**Saved data entries:**
Content starts
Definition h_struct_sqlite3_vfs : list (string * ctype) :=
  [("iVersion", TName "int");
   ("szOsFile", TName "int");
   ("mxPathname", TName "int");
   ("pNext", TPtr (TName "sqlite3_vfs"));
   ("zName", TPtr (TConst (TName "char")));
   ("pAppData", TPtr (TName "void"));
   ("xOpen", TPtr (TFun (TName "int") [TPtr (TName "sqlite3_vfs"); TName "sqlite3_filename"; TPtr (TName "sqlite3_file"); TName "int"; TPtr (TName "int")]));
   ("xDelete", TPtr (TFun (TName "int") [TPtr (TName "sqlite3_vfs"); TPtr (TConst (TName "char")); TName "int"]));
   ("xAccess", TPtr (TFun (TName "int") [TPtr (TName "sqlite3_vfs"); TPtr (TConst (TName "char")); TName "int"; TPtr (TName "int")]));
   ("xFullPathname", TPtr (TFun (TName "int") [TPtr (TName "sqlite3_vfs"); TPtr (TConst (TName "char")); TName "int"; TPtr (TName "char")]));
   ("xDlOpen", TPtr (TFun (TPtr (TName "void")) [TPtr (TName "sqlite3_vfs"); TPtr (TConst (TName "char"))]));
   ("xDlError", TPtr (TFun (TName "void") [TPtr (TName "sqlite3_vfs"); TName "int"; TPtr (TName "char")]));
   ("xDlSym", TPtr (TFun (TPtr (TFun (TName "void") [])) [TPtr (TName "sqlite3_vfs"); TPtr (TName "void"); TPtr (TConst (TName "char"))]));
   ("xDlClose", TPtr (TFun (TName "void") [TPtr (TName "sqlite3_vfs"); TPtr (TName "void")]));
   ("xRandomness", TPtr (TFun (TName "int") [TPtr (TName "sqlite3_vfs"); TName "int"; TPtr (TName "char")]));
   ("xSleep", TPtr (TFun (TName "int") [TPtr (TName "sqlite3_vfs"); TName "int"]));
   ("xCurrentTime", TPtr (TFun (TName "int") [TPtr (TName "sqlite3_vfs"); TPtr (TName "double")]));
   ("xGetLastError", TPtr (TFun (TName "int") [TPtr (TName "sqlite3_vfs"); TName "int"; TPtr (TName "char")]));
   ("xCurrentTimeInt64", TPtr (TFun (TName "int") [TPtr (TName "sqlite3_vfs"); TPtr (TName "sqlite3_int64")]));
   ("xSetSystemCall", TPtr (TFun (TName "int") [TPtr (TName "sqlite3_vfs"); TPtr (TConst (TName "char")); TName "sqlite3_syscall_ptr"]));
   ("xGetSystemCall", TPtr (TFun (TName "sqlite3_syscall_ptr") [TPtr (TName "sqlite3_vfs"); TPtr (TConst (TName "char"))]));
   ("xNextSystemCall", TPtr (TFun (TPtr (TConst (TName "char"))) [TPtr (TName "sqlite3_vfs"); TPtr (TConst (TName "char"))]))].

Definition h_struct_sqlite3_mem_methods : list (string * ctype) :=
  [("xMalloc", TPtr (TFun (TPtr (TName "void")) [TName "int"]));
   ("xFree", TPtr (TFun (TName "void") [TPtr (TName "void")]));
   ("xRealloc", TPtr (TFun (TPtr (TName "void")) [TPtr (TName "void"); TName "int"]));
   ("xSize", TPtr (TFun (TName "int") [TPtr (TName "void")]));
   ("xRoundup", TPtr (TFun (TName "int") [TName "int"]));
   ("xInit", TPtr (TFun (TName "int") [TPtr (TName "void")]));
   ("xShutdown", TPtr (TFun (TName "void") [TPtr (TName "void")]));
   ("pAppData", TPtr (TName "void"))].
Content ends
Content starts
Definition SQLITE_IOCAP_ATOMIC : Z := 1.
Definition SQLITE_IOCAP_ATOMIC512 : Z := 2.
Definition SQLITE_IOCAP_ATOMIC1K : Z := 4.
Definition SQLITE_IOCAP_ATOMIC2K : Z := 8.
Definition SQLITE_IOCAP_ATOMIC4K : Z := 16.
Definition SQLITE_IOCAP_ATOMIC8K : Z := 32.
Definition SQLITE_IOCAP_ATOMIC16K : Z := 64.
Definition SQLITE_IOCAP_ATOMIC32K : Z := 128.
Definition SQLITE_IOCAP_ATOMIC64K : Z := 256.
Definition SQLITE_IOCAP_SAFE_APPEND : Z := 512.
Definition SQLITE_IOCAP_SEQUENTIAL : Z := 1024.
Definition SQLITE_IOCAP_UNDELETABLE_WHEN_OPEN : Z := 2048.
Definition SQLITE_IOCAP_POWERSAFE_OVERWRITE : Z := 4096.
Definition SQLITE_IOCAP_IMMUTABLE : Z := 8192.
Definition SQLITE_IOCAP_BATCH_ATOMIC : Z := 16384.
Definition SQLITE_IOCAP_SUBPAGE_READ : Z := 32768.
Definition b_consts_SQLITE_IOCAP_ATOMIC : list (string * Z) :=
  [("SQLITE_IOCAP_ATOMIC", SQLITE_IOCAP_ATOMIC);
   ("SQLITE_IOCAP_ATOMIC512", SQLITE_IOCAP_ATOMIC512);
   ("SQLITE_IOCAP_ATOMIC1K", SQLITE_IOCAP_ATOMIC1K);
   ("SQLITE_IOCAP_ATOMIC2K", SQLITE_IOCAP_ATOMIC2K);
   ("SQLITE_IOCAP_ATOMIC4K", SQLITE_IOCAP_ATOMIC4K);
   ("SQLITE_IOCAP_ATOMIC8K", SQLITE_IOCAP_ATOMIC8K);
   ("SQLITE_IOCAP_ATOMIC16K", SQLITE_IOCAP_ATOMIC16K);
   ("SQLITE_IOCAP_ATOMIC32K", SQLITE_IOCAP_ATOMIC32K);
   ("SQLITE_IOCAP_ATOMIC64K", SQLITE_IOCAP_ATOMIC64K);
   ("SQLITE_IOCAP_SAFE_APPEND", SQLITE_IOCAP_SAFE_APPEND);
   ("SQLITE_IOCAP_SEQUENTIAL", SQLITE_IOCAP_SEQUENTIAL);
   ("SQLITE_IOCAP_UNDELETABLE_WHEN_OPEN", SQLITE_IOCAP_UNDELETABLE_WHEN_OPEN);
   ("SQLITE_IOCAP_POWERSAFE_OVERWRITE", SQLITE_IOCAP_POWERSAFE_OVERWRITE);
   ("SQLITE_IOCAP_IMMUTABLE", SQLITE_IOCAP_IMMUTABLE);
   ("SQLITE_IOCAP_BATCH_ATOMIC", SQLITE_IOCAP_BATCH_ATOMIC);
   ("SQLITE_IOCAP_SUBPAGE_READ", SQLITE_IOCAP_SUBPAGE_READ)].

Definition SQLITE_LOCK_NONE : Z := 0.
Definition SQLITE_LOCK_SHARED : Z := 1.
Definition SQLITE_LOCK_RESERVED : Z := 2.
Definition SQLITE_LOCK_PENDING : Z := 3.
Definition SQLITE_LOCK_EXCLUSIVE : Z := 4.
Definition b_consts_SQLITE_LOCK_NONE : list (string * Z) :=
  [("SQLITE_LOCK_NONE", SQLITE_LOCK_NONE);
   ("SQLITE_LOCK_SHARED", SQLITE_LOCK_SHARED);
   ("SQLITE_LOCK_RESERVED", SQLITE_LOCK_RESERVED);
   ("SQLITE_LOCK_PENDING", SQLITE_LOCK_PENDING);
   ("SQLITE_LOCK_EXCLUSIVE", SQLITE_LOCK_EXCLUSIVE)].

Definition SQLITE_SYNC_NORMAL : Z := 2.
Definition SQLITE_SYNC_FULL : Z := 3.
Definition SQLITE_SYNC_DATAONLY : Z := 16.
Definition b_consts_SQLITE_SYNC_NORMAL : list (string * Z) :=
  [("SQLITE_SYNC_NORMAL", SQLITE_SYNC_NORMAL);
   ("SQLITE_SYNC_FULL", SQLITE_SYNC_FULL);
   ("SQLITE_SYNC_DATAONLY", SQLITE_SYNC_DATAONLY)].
Content ends
**PROMPT:** Above are the records; report each line in them that includes the word "void".

**ANSWER BELOW:**
   ("pAppData", TPtr (TName "void"));
   ("xDlOpen", TPtr (TFun (TPtr (TName "void")) [TPtr (TName "sqlite3_vfs"); TPtr (TConst (TName "char"))]));
   ("xDlError", TPtr (TFun (TName "void") [TPtr (TName "sqlite3_vfs"); TName "int"; TPtr (TName "char")]));
   ("xDlSym", TPtr (TFun (TPtr (TFun (TName "void") [])) [TPtr (TName "sqlite3_vfs"); TPtr (TName "void"); TPtr (TConst (TName "char"))]));
   ("xDlClose", TPtr (TFun (TName "void") [TPtr (TName "sqlite3_vfs"); TPtr (TName "void")]));
  [("xMalloc", TPtr (TFun (TPtr (TName "void")) [TName "int"]));
   ("xFree", TPtr (TFun (TName "void") [TPtr (TName "void")]));
   ("xRealloc", TPtr (TFun (TPtr (TName "void")) [TPtr (TName "void"); TName "int"]));
   ("xSize", TPtr (TFun (TName "int") [TPtr (TName "void")]));
   ("xInit", TPtr (TFun (TName "int") [TPtr (TName "void")]));
   ("xShutdown", TPtr (TFun (TName "void") [TPtr (TName "void")]));
   ("pAppData", TPtr (TName "void"))].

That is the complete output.